Why this is important, as I mentioned before, is that this hasn't really been done on a large scale to understand what the distribution of Crohn's disease and ulcerative colitis is among non-white races, and particularly among patients of Hispanic ethnicity.

By demonstrating these new foundations of what this distribution is in patients of non-white race and Hispanic ethnicity, we can really set some foundations and some targets for our future studies of health equity and disparities research, as well as potential some targets for clinical trials we could be going for in the future.

By having at least an estimate of how many patients with Crohn's disease and ulcerative colitis are of minority races and ethnicities, I think it can really inform our future areas of research.

For example, if we're doing studies of health care resource utilization to really understand where disparities in IBD care exists, be that either hospitalizations, or surgeries, or readmissions, or emergency department utilization, we really need to have a foundation of how many patients with a particular race or ethnicity group have inflammatory bowel disease.

This study is an important first step to really set those denominators, to really understand that.

Similarly, if we're going to look at clinical trial recruitment and future development of drugs for the treatment of Crohn's disease and ulcerative colitis, perhaps these can be a framework or benchmark for how many patients of minority race or ethnic groups could be recruited to clinical trials in hopes of improving generalizability of our clinical trial data, to then inform our future clinical practice, as these drugs move from the clinical trial development programs into clinical practice.

Our study does have important limitations that we should acknowledge. This is an important population-level evaluation, but there are potential reasons that patients with Crohn's disease and ulcerative colitis of minority races or ethnicities might not be represented here. In order to be counted in the PCORnet population, you had to have access to one of those hospital systems or those centers that I mentioned before.

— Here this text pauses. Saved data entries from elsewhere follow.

(** The clock reaches [t]: every timeout due by then fires, which starts its
    callback and removes it from the set of outstanding timeouts. *)
Definition fireDue (t : Z) (a : AuthManager) : AuthManager :=
  let due := filter (λ kv : positive * Z, kv.2 ≤ t) (timers a) in
  let rest := filter (λ kv : positive * Z, ¬ kv.2 ≤ t) (timers a) in
  let a1 :=
    mkAuth (Z.max (clock a) t) rest (nextTimer a) (refreshTimeoutRef a)
           (refreshing a) (observedSession a) (authLog a) in
  Nat.iter (size due) refreshCallback_start a1.

Inductive AuthInput :=
| InGetSession (s : option Session)
| InAuthStateChange (event : AuthChangeEvent) (s : option Session)
| InClock (t : Z)
| InRefreshResult (newSession : option Session)
| InUnmount.

Definition auth_step (a : AuthManager) (i : AuthInput) : AuthManager :=
  match i with
  | InGetSession s => onGetSession s a
  | InAuthStateChange event s => onAuthStateChange event s a
  | InClock t => fireDue t a
  | InRefreshResult newSession =>
      match refreshing a with
      | O => a
      | S n =>
          refreshCallback_resume newSession
            (mkAuth (clock a) (timers a) (nextTimer a) (refreshTimeoutRef a)
                    n (observedSession a) (authLog a))
      end
  | InUnmount => onUnmount a
  end.

Definition auth_run (a : AuthManager) (inputs : list AuthInput) : AuthManager :=
  foldl auth_step a inputs.

(** The component right after mounting at time [t0]. *)
Definition auth_init (t0 : Z) : AuthManager :=
  mkAuth t0 ∅ 1%positive None 0 None [].

(** ** Observations and scenarios used in the statements below *)

(** The requests sent so far for the row [sid]. *)
Definition pushesFor (sid : string) (w : World) : list PushRequest :=
  filter (λ r, push_savedId r = sid) (pushes w).

(** How many inbound merges have been applied, read off the subscription
    log ("Applied remote update" closes every applied merge). *)
Definition mergesApplied (w : World) : nat :=
  length (filter (λ e, log_msg e = "Applied remote update") (log w)).

(** [localGame.version ?? 1] for the game stored under [gameId]. *)
Definition localVersion (st : Store) (gameId : string) : Z :=
  default 1 (games_games st !! gameId ≫= version).

(** The versions carried by the notifications addressed to [gameId]. *)
Definition deliveredVersions (gameId : string)
    (rows : list (string * RemoteGameRow)) : list Z :=
  (λ p, row_version p.2) <$> filter (λ p, p.1 = gameId) rows.

(** The world with other log contents. *)
Definition set_log (l : list LogEntry) (w : World) : World :=
  mkWorld (store w) (now w) (pendingSync w) (inflight w) (pushes w) l.

(** A burst of [triggerSync] calls: the clock reaches [t], then the call for
    [g] is made, for each [(t, g)] in turn. *)
Fixpoint burstEvents (calls : list (Z * string)) : list Event :=
  match calls with
  | [] => []
  | (t, g) :: rest => EvAdvance t :: EvTriggerSync (Some g) :: burstEvents rest
  end.

(** Every call of the burst falls inside the quiet window opened by the one
    before it: starting at time [n] with a timer due at [d] (if any), each
    call comes no earlier than the previous one and before the timer is due. *)
Fixpoint withinWindow (n : Z) (d : option Z) (calls : list (Z * string)) : Prop :=
  match calls with
  | [] => True
  | (t, g) :: rest =>
      n ≤ t
      ∧ match d with Some due => t < due | None => True end
      ∧ withinWindow t (Some (t + SYNC_DEBOUNCE_MS)) rest
  end.

Module Scenario.
Definition fa1 := mkFactory "fa1" "smelter".
Definition fa2 := mkFactory "fa2" "assembler".
Definition sa1 := mkSolver "fa1" "plan-1".
Definition sa2 := mkSolver "fa2" "plan-2".
Definition gameA :=
  mkGame "A" "Alpha" ["fa1"; "fa2"] (Some "rA") (Some "owner") (Some "tok")
         (Some "2024-01-01") (Some 5).
Definition gameB :=
  mkGame "B" "Beta" [] (Some "rB") (Some "me") None (Some "2024-02-02") None.
Definition me := mkSession "me" (Some 3600).
Definition st0 : Store :=
  mkStore {[ "A" := gameA; "B" := gameB ]} (Some "A")
          {[ "fa1" := fa1; "fa2" := fa2 ]} {[ "fa1" := sa1; "fa2" := sa2 ]}
          (Some me) false.
Definition w0 : World := mkWorld st0 0 None [] [] [].

(** A remote row for game A: fa1 edited remotely, fa2 gone, fa3 new. *)
Definition fa1' := mkFactory "fa1" "smelter v2".
Definition fa3 := mkFactory "fa3" "refinery".
Definition remoteGameA :=
  mkGame "A" "Alpha (renamed)" ["fa1"; "fa3"] (Some "rX") (Some "someone")
         None (Some "1999-09-09") (Some 6).
Definition remoteData := mkSerialized remoteGameA [fa1'; fa3] [sa1].
Definition rowA (v : Z) := mkRow "rA" remoteData v "owner" "2024-03-03".

(** An edit of game A at time 0 has scheduled a push, due at 1000. *)
Definition wPending : World := triggerSync (Some "A") w0.

(** The same store with nobody signed in. *)
Definition stSignedOut : Store :=
  mkStore (games_games st0) (games_selected st0) (factories_factories st0)
          (solvers_instances st0) None false.
Definition wSignedOut : World := mkWorld stSignedOut 0 None [] [] [].
End Scenario.
(** * stream-hud: the checklist synchronisation engine

    A shallow embedding of
    - the checklist server with its HTTP control interface
      (the [ChecklistWebSocketServer] class with Express routes),
    - the earlier WebSocket-only server
      ([services/checklist-ws/src/server.ts]),
    - the overlay's data source ([apps/checklist-overlay/src/lib/ws.ts]),
    - the controller's selection tracking
      ([apps/hud-controller/src/tasks.ts]),
    followed by the properties proved about them. *)

From stdpp Require Import base option list strings pretty gmap.
From Stdlib Require Import ZArith Lia Sorted.

Local Open Scope Z_scope.

(** ** JavaScript array and string primitives used by the sources *)
Module Js.

(** [Array.prototype.findIndex]: index of the first element that
    satisfies [p], [-1] when there is none. *)
Fixpoint findIndexFrom {A} (p : A → bool) (i : Z) (l : list A) : Z :=
  match l with
  | [] => -1
  | x :: l' => if p x then i else findIndexFrom p (i + 1) l'
  end.

Definition findIndex {A} (p : A → bool) (l : list A) : Z :=
  findIndexFrom p 0 l.

(** [Array.prototype.find]. *)
Fixpoint find {A} (p : A → bool) (l : list A) : option A :=
  match l with
  | [] => None
  | x :: l' => if p x then Some x else find p l'
  end.

(** [arr[i]] for a number [i]: [undefined] outside the array. *)
Definition at_ {A} (l : list A) (i : Z) : option A :=
  if i <? 0 then None else l !! Z.to_nat i.
(** * pyvtschooldata: the Python wrapper package of vtschooldata

    The repository holds two Python files: the package initialiser
    [pyvtschooldata/__init__.py] and the smoke tests
    [tests/test_pyvtschooldata.py].  This development embeds

    - the two files as text (module [Source]), to count their lines;
    - the two files as syntax trees of the Python fragment they use
      (module [Py]), with the package's export surface and the shape of
      the assertions of the tests;
    - the import machinery the initialiser runs through (module [Loader]):
      [sys.modules] as explicit state, module search in a file system of
      module bodies, relative [from ... import ...];
    - the submodule [core], which the initialiser imports and which is not
      among the repository's files, modelled from the specification
      (module [Core]);
    - the test functions as a test runner calls them (module [Pytest]):
      each body run over the globals of the test module, with the verdict
      it ends in. *)

From Stdlib Require Import ZArith Lia Ascii String.
From Stdlib Require Import Structures.OrderedTypeEx.
From stdpp Require Import base option list strings gmap sorting.

Local Open Scope string_scope.
Local Open Scope list_scope.
Local Open Scope nat_scope.
Set Warnings "-register-all".


(** ** The source files as text *)

Module Source.

(** The double quote and Python's docstring delimiter. *)
Definition dq : string := String (ascii_of_nat 34) EmptyString.
Definition q3 : string := dq +:+ dq +:+ dq.

(** A name in double quotes, as [__all__] lists them. *)
Definition quoted (s : string) : string := dq +:+ s +:+ dq.

(** [pyvtschooldata/__init__.py], byte for byte (357 bytes). *)
Definition init_py : string :=
  q3 +:+ "
pyvtschooldata - Python wrapper for Vermont school enrollment data.

Thin rpy2 wrapper around the vtschooldata R package.
Returns pandas DataFrames.
" +:+ q3 +:+ "

from .core import (
    fetch_enr,
    fetch_enr_multi,
    tidy_enr,
    get_available_years,
)

__version__ = " +:+ quoted "0.1.0" +:+ "
__all__ = [" +:+ quoted "fetch_enr" +:+ ", " +:+ quoted "fetch_enr_multi"
  +:+ ", " +:+ quoted "tidy_enr" +:+ ", " +:+ quoted "get_available_years"
  +:+ "]

".

(** [tests/test_pyvtschooldata.py], byte for byte (962 bytes); the file
    does not end in a newline. *)
Definition test_py : string :=
  q3 +:+ "
Tests for pyvtschooldata Python wrapper.

Minimal smoke tests - the actual data logic is tested by R testthat.
These just verify the Python wrapper imports and exposes expected functions.
" +:+ q3 +:+ "

import pytest


def test_import_package():
    " +:+ q3 +:+ "Package imports successfully." +:+ q3 +:+ "
    import pyvtschooldata
    assert pyvtschooldata is not None


def test_has_fetch_enr():
    " +:+ q3 +:+ "fetch_enr function is available." +:+ q3 +:+ "
    import pyvtschooldata
    assert hasattr(pyvtschooldata, 'fetch_enr')
    assert callable(pyvtschooldata.fetch_enr)


def test_has_get_available_years():
    " +:+ q3 +:+ "get_available_years function is available." +:+ q3 +:+ "
    import pyvtschooldata
    assert hasattr(pyvtschooldata, 'get_available_years')
    assert callable(pyvtschooldata.get_available_years)


def test_has_version():
    " +:+ q3 +:+ "Package has a version string." +:+ q3 +:+ "
    import pyvtschooldata
    assert hasattr(pyvtschooldata, '__version__')
    assert isinstance(pyvtschooldata.__version__, str)".

(** The files of the repository. *)
Definition repository : list string := [init_py; test_py].

Definition newline : ascii := ascii_of_nat 10.

(** The lines of a text, as Python's [str.splitlines] cuts them at line
    feeds: a trailing line feed ends the last line and opens no new one,
    a last line with no line feed counts as a line. *)
Fixpoint splitlines (s : string) : list string :=
  match s with
  | EmptyString => []
  | String c rest =>
      if Ascii.eqb c newline then EmptyString :: splitlines rest
      else match splitlines rest with
           | [] => [String c EmptyString]
           | l :: ls => String c l :: ls
           end
  end.

Definition count_lines (s : string) : nat := length (splitlines s).

(** The line feeds of a text: what [wc -l] counts. *)
Fixpoint count_newlines (s : string) : nat :=
  match s with
  | EmptyString => 0
  | String c rest =>
      (if Ascii.eqb c newline then 1 else 0) + count_newlines rest
  end.

(** The text ends in a line feed (or is empty). *)
Fixpoint ends_with_newline (s : string) : bool :=
  match s with
  | EmptyString => true
  | String c EmptyString => Ascii.eqb c newline
  | String _ rest => ends_with_newline rest
  end.

Definition total_lines (files : list string) : nat :=
  foldr (fun f n => count_lines f + n) 0 files.

End Source.

(** ** The source files as syntax *)

Module Py.

(** Dotted module names, by component: [pyvtschooldata.core] is
    [["pyvtschooldata"; "core"]]. *)
Definition modname : Type := list string.

(** The expressions and statements of Python that the two files use. *)
Inductive expr : Type :=
| EStr (s : string)
| ENone
| EName (x : string)
| EList (es : list expr)
| EAttr (e : expr) (a : string)
| ECall (f : expr) (args : list expr)
| EIsNot (e1 e2 : expr).

Inductive stmt : Type :=
| SExpr (e : expr)
| SImport (m : modname)
| SImportFrom (level : nat) (m : modname) (names : list string)
| SAssign (x : string) (e : expr)
| SAssert (e : expr)
| SDef (f : string) (body : list stmt).

(** *** [pyvtschooldata/__init__.py] *)

Definition init_module : list stmt :=
  [ SExpr (EStr "
pyvtschooldata - Python wrapper for Vermont school enrollment data.

Thin rpy2 wrapper around the vtschooldata R package.
Returns pandas DataFrames.
");
    SImportFrom 1 ["core"]
      ["fetch_enr"; "fetch_enr_multi"; "tidy_enr"; "get_available_years"];
    SAssign "__version__" (EStr "0.1.0");
    SAssign "__all__"
      (EList [EStr "fetch_enr"; EStr "fetch_enr_multi"; EStr "tidy_enr";
              EStr "get_available_years"]) ].

(** *** [tests/test_pyvtschooldata.py] *)

Definition pkg : expr := EName "pyvtschooldata".

Definition test_import_package : stmt :=
  SDef "test_import_package"
    [ SExpr (EStr "Package imports successfully.");
      SImport ["pyvtschooldata"];
      SAssert (EIsNot pkg ENone) ].

Definition test_has_fetch_enr : stmt :=
  SDef "test_has_fetch_enr"
    [ SExpr (EStr "fetch_enr function is available.");
      SImport ["pyvtschooldata"];
      SAssert (ECall (EName "hasattr") [pkg; EStr "fetch_enr"]);
      SAssert (ECall (EName "callable") [EAttr pkg "fetch_enr"]) ].

Definition test_has_get_available_years : stmt :=
  SDef "test_has_get_available_years"
    [ SExpr (EStr "get_available_years function is available.");
      SImport ["pyvtschooldata"];
      SAssert (ECall (EName "hasattr") [pkg; EStr "get_available_years"]);
      SAssert (ECall (EName "callable") [EAttr pkg "get_available_years"]) ].

Definition test_has_version : stmt :=
  SDef "test_has_version"
    [ SExpr (EStr "Package has a version string.");
      SImport ["pyvtschooldata"];
      SAssert (ECall (EName "hasattr") [pkg; EStr "__version__"]);
      SAssert (ECall (EName "isinstance")
                 [EAttr pkg "__version__"; EName "str"]) ].

Definition test_module : list stmt :=
  [ SExpr (EStr "
Tests for pyvtschooldata Python wrapper.

Minimal smoke tests - the actual data logic is tested by R testthat.
These just verify the Python wrapper imports and exposes expected functions.
");
    SImport ["pytest"];
    test_import_package;
    test_has_fetch_enr;
    test_has_get_available_years;
    test_has_version ].

(** *** The export surface of a module *)

(** The names a statement binds in the namespace it runs in. *)
Definition binds (s : stmt) : list string :=
  match s with
  | SExpr _ | SAssert _ => []
  | SImport m => take 1 m
  | SImportFrom _ _ names => names
  | SAssign x _ => [x]
  | SDef f _ => [f]
  end.

Definition bound_names (body : list stmt) : list string :=
  concat (map binds body).

(** The functions a module defines itself. *)
Definition defined_functions (body : list stmt) : list string :=
  omap (fun s => match s with SDef f _ => Some f | _ => None end) body.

You had to be counted in electronic health record. We know that there are issues with access to care among patients of minority races and ethnicities. This is one of the disparities that we've been keenly interested in trying to untangle and trying to improve health equity, as I mentioned before. Where there's access to care issues, patients might not have been counted in the Crohn's disease and ulcerative colitis population. This is one potential limitation.

This study does, hopefully, set at least a framework for how we can better study disparities and better to study the overall epidemiology and natural history of inflammatory bowel disease among patients of all races and ethnicities in the United States, and hopefully, will spur a much larger research among patients of non-white races and ethnicities in the United States.